*Exercise goal*
Check every line of the data below for "answer". Copy each one that has it.

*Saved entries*
■ ■ ■

(** X3.  A save that fails on the content of the file destroys it: when
    the file holds a text that is not JSON, or JSON that is not a
    dictionary, [save_to_exclude_list] raises and leaves the file empty,
    and the next save ends the process with status 1. *)
Theorem failed_save_empties_file data w t :
  disk w = Some t ->
  t = Malformed \/ (exists v, t = Document v /\ is_dict v = false) ->
  exists e,
    save_to_exclude_list (Some data) w = (Raises e, set_disk (Some Empty) w)
    /\ forall data',
         save_to_exclude_list (Some data') (set_disk (Some Empty) w)
         = (Exits 1, record (Printed "Error. json data is null.")
                       (set_disk (Some Empty) w)).
Proof.
  intros Hd Ht.
  assert (exists e, save_to_exclude_list (Some data) w
                    = (Raises e, set_disk (Some Empty) w)) as [e He].
  { unfold save_to_exclude_list. rewrite Hd.
    destruct Ht as [->|(v & -> & Hv)]; [by eexists|].
    destruct v; simpl in *; try done; by eexists. }
  exists e. split; [done|]. intros data'. reflexivity.
Qed.

(** ** Counting words *)

Lemma split_space_length s :
  length (Str.split_space s) = S (count_spaces s).
Proof.
  induction s as [|c s IH]; simpl; [done|].
  destruct (Ascii.eqb c " "); simpl; [by rewrite IH|].
  destruct (Str.split_space s); simpl in *; [done | by rewrite <-IH].
Qed.

(** X4.  [count_words] is one more than the number of spaces left after
    stripping: every single space separates two words, so two spaces in a
    row count an empty word, and no text has zero words. *)
Theorem count_words_spaces s :
  count_words s = S (count_spaces (Str.strip s)) /\ 0 < count_words s.
Proof.
  unfold count_words. rewrite split_space_length. split; [done | lia].
Qed.

(** ** The questions *)

Lemma yes_no_skip_loop_step prompt answer rest w :
  yes_no_skip_loop prompt (answer :: rest) w
  = match skip_reply answer with
    | Some r =>
        (Returns r, record (Asked prompt (Some answer)) (set_stdin rest w))
    | None =>
        yes_no_skip_loop prompt rest
          (record (Asked prompt (Some answer)) (set_stdin rest w))
    end.
Proof.
  destruct answer as [|c answer]; [done|].
  simpl. unfold Str.first_lower_in, Str.first_lower_is, Str.first_lower_in.
  repeat case_decide; repeat case_bool_decide; try done;
    repeat match goal with
           | H : _ ∈ _ |- _ =>
               rewrite ?elem_of_cons, elem_of_nil in H
           | H : ¬ (_ ∈ _) |- _ =>
               rewrite ?elem_of_cons, elem_of_nil in H
           end; intuition congruence.
Qed.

■ ■ ■

*Solution below*
Lemma yes_no_skip_loop_step prompt answer rest w :
  yes_no_skip_loop prompt (answer :: rest) w
  = match skip_reply answer with
        (Returns r, record (Asked prompt (Some answer)) (set_stdin rest w))
          (record (Asked prompt (Some answer)) (set_stdin rest w))
  destruct answer as [|c answer]; [done|].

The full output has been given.